En l’occurrence, on peut en faire un résumé. Le tueur en série Gretch Gravey s’est mis en tête de supprimer l’intégralité de la population des États-Unis (2). Tout en recrutant et embrigadant des acolytes, il se consacre à la décoration intérieure (des miroirs partout), au rock, aux conversations intérieures avec une sorte de divinité (?) du nom de Darrel, au cannibalisme et à toutes sortes de perversions sexuelles (3). Quand la police intervient chez lui, Gravey se laisse arrêter. On retrouve au sous-sol, outre un amas de chair (4), un certain nombre de cahiers et de cassettes vidéo. Celles-ci comme ceux-là se révèlent hantés, entraînant chez qui les lit ou les regarde une folie frénétique et meurtrière tournée vers soi et vers les autres (5). D’où la réussite du projet de Gretch.
Un tel résumé appelle deux remarques. La première : on peut croire que ce n’est que le début de l’histoire, une sorte de synopsis. Mais non : tout ce que ces cinq cent cinquante pages racontent se trouve dans ces quelques lignes. La seconde : ça ressemble à un scénario de mauvais thriller qui voudrait se placer entre Seven (pour le côté vaguement ésotérique), Ring (le coup des vidéos maudites) et Martyrs (la viande crue), et qui finit généralement en troisième partie de soirée sur la grille d’une chaîne de la T.N.T.
Mais voilà, et c’est là qu’on approche de la question de l’illisible (6), 300 millions ne propose aucun regard en surplomb. Pas la moindre focalisation zéro dont on soit absolument sûr, même pas un petit coup de point de vue externe qui donnerait tous les gages de fiabilité. C’est Gretch qui prend en charge la majorité du récit – puisque ce sont ses cahiers qui sont censément retranscrits. Dès le début, un enquêteur du nom de Flood annote lesdits cahiers ; il précise : « ma retranscription élimine l’écriture particulièrement mutilée / enfantine / dégueulasse de Gretch Gravey, qui me donne de la fièvre dès que je la regarde plus de quelques minutes » (p. 15).

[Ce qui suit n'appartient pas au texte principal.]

(* ===== verification/Lifecycle.v ===== *)
(** * The life of schedulers in a process (scheduler.cc, iomanager.cc)

    The thread-local pointers of scheduler.cc and the objects they point to,
    from construction over [start] and [stop] to destruction.  The workers are
    those of Scheduler.v; [stop] is cut where it waits: in the root fiber and
    in the joins.  Threads of several schedulers interleave. *)

From S2P Require Import Prelude.
From S2P Require Import Fiber.
From S2P Require Import Scheduler.
From S2P Require Import Shutdown.
From S2P Require IOManager.

(** Where the call of [stop] of a scheduler is, by the thread [caller]. *)
Inductive stop_at :=
| InRoot (caller : Z)                     (* in [m_rootFiber->call()] *)
| InJoin (caller : Z) (thrs : list Z).    (* joining [thrs] *)

Record process := mkProc {
  (** [t_scheduler] of each thread; no entry is nullptr *)
  tl_scheduler : gmap Z Z;
  (** [t_fiber] of scheduler.cc of each thread *)
  tl_fiber : gmap Z Z;
  (** the scheduler objects that exist *)
  heap : gmap Z Scheduler;
  (** calls of [stop] in progress *)
  stops : gmap Z stop_at
}.

Definition set_this (t sid : Z) (p : process) : process :=
  mkProc (<[t := sid]> (tl_scheduler p)) (tl_fiber p) (heap p) (stops p).
Definition clear_this (t : Z) (p : process) : process :=
  mkProc (delete t (tl_scheduler p)) (tl_fiber p) (heap p) (stops p).
Definition set_main (t f : Z) (p : process) : process :=
  mkProc (tl_scheduler p) (<[t := f]> (tl_fiber p)) (heap p) (stops p).
Definition set_heap (sid : Z) (s : Scheduler) (p : process) : process :=
  mkProc (tl_scheduler p) (tl_fiber p) (<[sid := s]> (heap p)) (stops p).
Definition free (sid : Z) (p : process) : process :=
  mkProc (tl_scheduler p) (tl_fiber p) (delete sid (heap p)) (stops p).
Definition set_stop (sid : Z) (x : stop_at) (p : process) : process :=
  mkProc (tl_scheduler p) (tl_fiber p) (heap p) (<[sid := x]> (stops p)).
Definition end_stop (sid : Z) (p : process) : process :=
  mkProc (tl_scheduler p) (tl_fiber p) (heap p) (delete sid (stops p)).

Definition GetThis (t : Z) (p : process) : option Z := tl_scheduler p !! t.
Definition GetMainFiber (t : Z) (p : process) : option Z := tl_fiber p !! t.
Definition setThis (t sid : Z) : M process unit := modify (set_this t sid).

(** [IOManager::GetThis]: the cast succeeds for the schedulers in [io]. *)
Definition io_GetThis (io : gset Z) (t : Z) (p : process) : option Z :=
  match GetThis t p with
  | Some sid => if decide (sid ∈ io) then Some sid else None
  | None => None
  end.

Definition at_sched (sid : Z) : M process Scheduler :=
  p ← get; of_option "use of a destroyed scheduler" (heap p !! sid).

(** A method of the object [sid]. *)
Definition on_sched {A} (sid : Z) (m : M Scheduler A) : M process A := λ p,
  match heap p !! sid with
  | Some s =>
      match m s with
      | Ok a s' => Ok a (set_heap sid s' p)
      | Throw e s' => Throw e (set_heap sid s' p)
      | Abort x => Abort x
      | Undef x => Undef x
      end
  | None => Undef "use of a destroyed scheduler"
  end.

(** [Scheduler::Scheduler] at the address [sid] in the thread [me]. *)
Definition construct (me sid threads : Z) (use_caller : bool) (root : Z) : M process unit :=
  p ← get;
  match new_Scheduler threads use_caller me root (bool_decide (is_Some (GetThis me p))) with
  | Ok _ s =>
      modify (set_heap sid s);;
      when use_caller (modify (set_this me sid);; modify (set_main me root))
  | Throw e _ => throw e
  | Abort x => λ _, Abort x
  | Undef x => undef x
  end.

(** The head of [Scheduler::run], before the loop, in the thread [t] whose
    main fiber is [main]; the idle fiber is made by [spawn] of Scheduler.v. *)
Definition enter_run (t sid main : Z) : M process unit :=
  setThis t sid;;
  s ← at_sched sid;
  when (negb (t =? m_rootThread s)) (modify (set_main t main)).

Fixpoint enter_all (sid : Z) (ids : list (Z * Z * Z)) : M process unit :=
  match ids with
  | [] => mret tt
  | (t, main, _) :: r => enter_run t sid main;; enter_all sid r
  end.

(** [start]; [ids]: thread id, main fiber and idle fiber of each new thread. *)
Definition start_threads (sid : Z) (ids : list (Z * Z * Z)) : M process unit :=
  s ← at_sched sid;
  on_sched sid (start ((λ '(t, _, i), (t, i)) <$> ids));;
  when (m_stopping s) (enter_all sid (take (Z.to_nat (m_threadCount s)) ids)).

(** Lines 113-117 of [stop]: the threads to join are taken from the object. *)
Definition drop_threads (s : Scheduler) : Scheduler :=
  mkSched (m_fibers s) (m_activeThreadCount s) (m_idleThreadCount s) (m_stopping s)
    (m_autoStop s) (m_threadCount s) (m_rootThread s) (m_rootFiber s) [] (fib s) (workers s) (tickled s).

Definition take_threads (me sid : Z) : M process unit :=
  s ← at_sched sid;
  modify (set_heap sid (drop_threads s));;
  modify (set_stop sid (InJoin me (m_threads s))).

C’est-à-dire qu’au bout de deux pages, tu comprends qu’il ne faudra se fier à rien de ce qui est écrit. D’autant que des victimes / complices / avatars (?) de Gretch y vont aussi de leurs commentaires. Et d’autres enquêteurs, parfois en désaccord, voire en franche contradiction avec Flood. De temps en temps, on trouve même la mention « [retiré du compte rendu] », pour ne rien dire des lieux et des dates caviardés. Je crois même qu’un passage du livre reproduit un interrogatoire entre Gretch et un enquêteur mort plusieurs années avant les faits – ce qu’un certain Smith relève dans une note ; Smith est un de ceux que Flood accuse de mentir.

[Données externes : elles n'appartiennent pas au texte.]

Definition family_of (sa : any_sockaddr) : Z :=
  match sa with SaIn _ => AF_INET | SaIn6 _ => AF_INET6 | SaOther a => sa_family a end.

(** A [std::multimap] as its sorted sequence: a new entry goes after those
    with a key not greater. *)
Fixpoint multi_insert {A} (k : string) (v : A) (l : list (string * A)) : list (string * A) :=
  match l with
  | [] => [(k, v)]
  | (k', v') :: l' =>
      if String.ltb k k' then (k, v) :: l else (k', v') :: multi_insert k v l'
  end.

Fixpoint sum_bytes (l : list byte) : option Z :=
  match l with
  | [] => Some 0
  | b :: l' => n ← CountBytes uint8_t (byte.unsigned b); r ← sum_bytes l'; Some (n + r)
  end.

(** The address and prefix length of an entry; [None] outside is a null
    pointer followed. *)
Definition interface_entry (family : Z) (e : ifaddrs) : option (option (Address * Z)) :=
  sa ← ifa_addr e;
  if negb (family =? AF_UNSPEC) && negb (family =? family_of sa) then Some None
  else match sa, ifa_netmask e with
  | SaIn a, SaIn mask => n ← CountBytes uint32_t (s_addr mask); Some (Some (IPv4Address a, n))
  | SaIn6 a, SaIn6 mask => n ← sum_bytes (s6_addr mask); Some (Some (IPv6Address a, n))
  | _, _ => Some None
  end.

Fixpoint GetInterfaceAddresses (results : list ifaddrs) (family : Z) (result : list (string * (Address * Z))) :
    option (list (string * (Address * Z))) :=
  match results with
  | [] => Some result
  | e :: results' =>
      r ← interface_entry family e;
      GetInterfaceAddresses results' family
        (match r with Some v => multi_insert (ifa_name e) v result | None => result end)
  end.

(** [GetInterfaceAddresses] for one interface, [results] being what
    [getifaddrs] found. *)
Definition GetInterfaceAddresses_of (host : endian) (results : option (list ifaddrs))
    (iface : string) (family : Z) (result : list (Address * Z)) : option (bool * list (Address * Z)) :=
  if String.eqb iface "" || String.eqb iface "*" then
    let r4 := if (family =? AF_INET) || (family =? AF_UNSPEC)
      then [(IPv4Address (new_IPv4Address host 0 0), 0)] else [] in
    let r6 := if (family =? AF_INET6) || (family =? AF_UNSPEC)
      then [(IPv6Address new_IPv6Address, 0)] else [] in
    Some (true, result ++ r4 ++ r6)
  else match results with
  | None => Some (false, result)
  | Some rs =>
      all ← GetInterfaceAddresses rs family [];
      match all with
      | [] => Some (false, result)
      | _ =>
          let result := result ++ (filter (λ p : string * (Address * Z), p.1 = iface) all).*2 in
          Some (negb (Nat.eqb (length result) 0), result)
      end
  end.

(** ** Prefix arithmetic *)

(** The bit of the swapped word a bit comes from. *)
Definition swapped (i : Z) : Z := 24 - 8 * (i / 8) + i mod 8.

Lemma bswap_32_bit x i : 0 <= i < 32 → Z.testbit (bswap_32 x) i = Z.testbit x (swapped i).
Proof.
  intros Hi. assert (∃ n, (n < 32)%nat ∧ i = Z.of_nat n) as (n & Hn & ->) by (exists (Z.to_nat i); lia).
  unfold bswap_32. rewrite !Z.lor_spec, !Z.shiftr_spec, !Z.shiftl_spec, !Z.land_spec by lia.
  do 32 (destruct n as [|n]; [cbn; rewrite ?andb_true_r, ?andb_false_r, ?orb_false_r; reflexivity|]). lia.
Qed.

Lemma swapped_range i : 0 <= i < 32 → 0 <= swapped i < 32.
Proof. unfold swapped. pose proof (Z.mod_pos_bound i 8). pose proof (Z.div_mod i 8). lia. Qed.

Lemma testbit_high w x i : 0 <= x < 2 ^ w → 0 <= w <= i → Z.testbit x i = false.
Proof.
  intros Hx Hi. destruct (decide (x = 0)) as [->|Hne]; [apply Z.bits_0|].
  apply Z.bits_above_log2; [lia|]. assert (Z.log2 x < w) by (apply Z.log2_lt_pow2; lia). lia.
Qed.

Lemma byteswap_32_bit x i :
  0 <= i < 32 → Z.testbit (byteswap uint32_t x) i = Z.testbit x (swapped i).
Proof.
  intros Hi. pose proof (swapped_range i Hi). cbn [byteswap]. unfold cast. cbn [is_signed].
  unfold wrapu at 1. change (bits uint32_t) with 32. rewrite Z.mod_pow2_bits_low by lia.
  rewrite bswap_32_bit by done. unfold wrapu. by rewrite Z.mod_pow2_bits_low by lia.
Qed.

(** Words that agree on their bits are equal. *)
Lemma u32_ext x y :
  in_type uint32_t x → in_type uint32_t y →
  (∀ i, 0 <= i < 32 → Z.testbit x i = Z.testbit y i) → x = y.
Proof.
  intros Hx Hy H. apply Z.bits_inj'. intros i Hi. destruct (decide (i < 32)); [apply H; lia|].
  change (in_type uint32_t x) with (0 <= x < 2 ^ 32) in Hx.
  change (in_type uint32_t y) with (0 <= y < 2 ^ 32) in Hy.
  by rewrite !(testbit_high 32) by lia.
Qed.

Lemma u32_range x : (∀ i, 32 <= i → Z.testbit x i = false) → 0 <= x → in_type uint32_t x.
Proof.
  intros H Hx. change (0 <= x < 2 ^ 32). split; [done|].
  destruct (decide (x = 0)) as [->|Hne]; [lia|]. apply Z.log2_lt_pow2; [lia|].
  destruct (decide (Z.log2 x < 32)); [done|]. specialize (H (Z.log2 x) ltac:(lia)).
  rewrite Z.bit_log2 in H by lia. done.
Qed.

(** Bitwise operations on words. *)
Lemma lor_u32 x y : in_type uint32_t x → in_type uint32_t y → in_type uint32_t (Z.lor x y).
Proof.
  intros Hx Hy. pose proof Hx as [Hx0 _]. pose proof Hy as [Hy0 _]. apply u32_range.
  - intros i Hi. rewrite Z.lor_spec. by rewrite !(testbit_high 32) by (done || lia).
  - by apply Z.lor_nonneg.
Qed.

Lemma land_u32 x y : in_type uint32_t x → in_type uint32_t y → in_type uint32_t (Z.land x y).
Proof.
  intros Hx Hy. pose proof Hx as [Hx0 _]. apply u32_range.
  - intros i Hi. rewrite Z.land_spec. by rewrite (testbit_high 32 x) by (done || lia).
  - apply Z.land_nonneg. by left.
Qed.

Lemma byteswap_lor x y :
  in_type uint32_t x → in_type uint32_t y →
  byteswap uint32_t (Z.lor x y) = Z.lor (byteswap uint32_t x) (byteswap uint32_t y).
Proof.
  intros Hx Hy. apply u32_ext; [apply byteswap_in_type, lor_u32; done|apply lor_u32; by apply byteswap_in_type|].
  intros i Hi. rewrite Z.lor_spec, !byteswap_32_bit, Z.lor_spec by done. done.
Qed.

Lemma byteswap_land x y :
  in_type uint32_t x → in_type uint32_t y →
  byteswap uint32_t (Z.land x y) = Z.land (byteswap uint32_t x) (byteswap uint32_t y).
Proof.
  intros Hx Hy. apply u32_ext; [apply byteswap_in_type, land_u32; done|apply land_u32; by apply byteswap_in_type|].
  intros i Hi. rewrite Z.land_spec, !byteswap_32_bit, Z.land_spec by done. done.
Qed.

Section prefix.
Context (host : endian).
Abbreviation ntoh32 := (byteswapOnLittleEndian host uint32_t).

Lemma ntoh32_in x : in_type uint32_t x → in_type uint32_t (ntoh32 x).
Proof. destruct host; [apply byteswap_in_type|done]. Qed.

Lemma ntoh32_twice x : in_type uint32_t x → ntoh32 (ntoh32 x) = x.
Proof. destruct host; cbn [byteswapOnLittleEndian]; [apply byteswap_involutive|done]. Qed.

Lemma ntoh32_lor x y : in_type uint32_t x → in_type uint32_t y → ntoh32 (Z.lor x y) = Z.lor (ntoh32 x) (ntoh32 y).
Proof. destruct host; cbn [byteswapOnLittleEndian]; [apply byteswap_lor|done]. Qed.

(** The masks exist for prefix lengths 2 to 32. *)
Lemma CreateMask_32 p :
  0 <= p <= 32 → CreateMask uint32_t p = if p <? 2 then None else Some (2 ^ (32 - p) - 1).
Proof.
  intros Hp. unfold CreateMask. change (bits uint32_t) with 32.
  rewrite (wrapu_small 64) by lia. destruct (p <? 2) eqn:E; [by rewrite (proj2 (Z.ltb_ge _ _)) by lia|].
  rewrite (proj2 (Z.ltb_lt _ _)) by lia. rewrite Z.shiftl_1_l, cast_id; [done|].
  change (0 <= 2 ^ (32 - p) - 1 < 2 ^ 32). pose proof (Z.pow_pos_nonneg 2 (32 - p)).
  assert (2 ^ (32 - p) <= 2 ^ 32) by (apply Z.pow_le_mono_r; lia). lia.
Qed.

Lemma CreateMask_beyond p : 32 < p < 2 ^ 32 → CreateMask uint32_t p = None.
Proof.
  intros Hp. unfold CreateMask. change (bits uint32_t) with 32.
  assert (u64 (32 - p) = 2 ^ 64 + 32 - p) as ->.
  { unfold wrapu. rewrite <- (Z.mod_small (2 ^ 64 + 32 - p) (2 ^ 64)) by lia.
    replace (2 ^ 64 + 32 - p) with (32 - p + 1 * 2 ^ 64) by lia. by rewrite Z.mod_add by lia. }
  by rewrite (proj2 (Z.ltb_ge _ _)) by lia.
Qed.

Lemma mask_in p : 2 <= p <= 32 → in_type uint32_t (2 ^ (32 - p) - 1).
Proof.
  intros Hp. change (0 <= 2 ^ (32 - p) - 1 < 2 ^ 32). pose proof (Z.pow_pos_nonneg 2 (32 - p)).
  assert (2 ^ (32 - p) <= 2 ^ 32) by (apply Z.pow_le_mono_r; lia). lia.
Qed.
End prefix.

(** C29: for prefix lengths 2 to 32, on a host of either byte order, broadcastAddress sets
    exactly the host bits of an IPv4 address and keeps the port and the family, and
    subnetMask is the mask of the network bits, of which CountBytes gives the prefix length
    back. *)
Theorem ipv4_prefix_arithmetic host a p :
  in_type uint32_t (s_addr a) → 2 <= p <= 32 →
  let addr m := byteswapOnLittleEndian host uint32_t (s_addr m) in
  ∃ b m,
    broadcastAddress4 host a p = Some (Some b) ∧ addr b = Z.lor (addr a) (2 ^ (32 - p) - 1) ∧
    sin_port b = sin_port a ∧ sin_family b = sin_family a ∧
    subnetMask4 host p = Some m ∧ addr m = 2 ^ 32 - 2 ^ (32 - p) ∧
    CountBytes uint32_t (s_addr m) = Some p.
Proof.
  intros Ha Hp addr. pose proof (mask_in p Hp) as Hm.
  pose proof (ntoh32_in host _ Hm) as Hm'.
  unfold broadcastAddress4, subnetMask4. rewrite CreateMask_32 by lia.
  rewrite (proj2 (Z.ltb_ge 32 p)) by lia. rewrite (proj2 (Z.ltb_ge p 2)) by lia. cbn [mbind option_bind].
  eexists _, _. split; [reflexivity|]. split.
  { unfold addr. cbn [s_addr set_s_addr]. rewrite ntoh32_lor by done. by rewrite ntoh32_twice by done. }
  split; [reflexivity|]. split; [reflexivity|]. split; [reflexivity|]. unfold addr. cbn [s_addr].
  assert (∃ n, (n < 31)%nat ∧ p = 2 + Z.of_nat n) as (n & Hn & ->) by (exists (Z.to_nat (p - 2)); lia).
  destruct host; do 31 (destruct n as [|n]; [vm_compute; split; reflexivity|]); lia.
Qed.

Pour te faire une idée de la logorrhée de Gretch, c’est-à-dire de ce qui constitue la toile de fond du roman, lis donc ceci : « Alors je voyais dans chacun une nouvelle façon de manier la couleur : je voyais que j’avais bien vécu sept vies avant le début de la mienne, comme un animal domestique, et que chaque vie au sein de la vie au sein de la vie [sic] d’avant en contenait sept également, même si au sein de chacune je ne me rappelais pas la résine des précédentes. C’était la septième vie qui faisait de nous des humains, qui nous donnait les symboles grâce auxquels nous pouvions croire que nous n’avions jamais vécu que dans le présent » (p. 19). Il y en a comme ça des pages et des pages (7). Et je ne n’insiste pas sur les passages où deux voix typographiquement distinctes alternent.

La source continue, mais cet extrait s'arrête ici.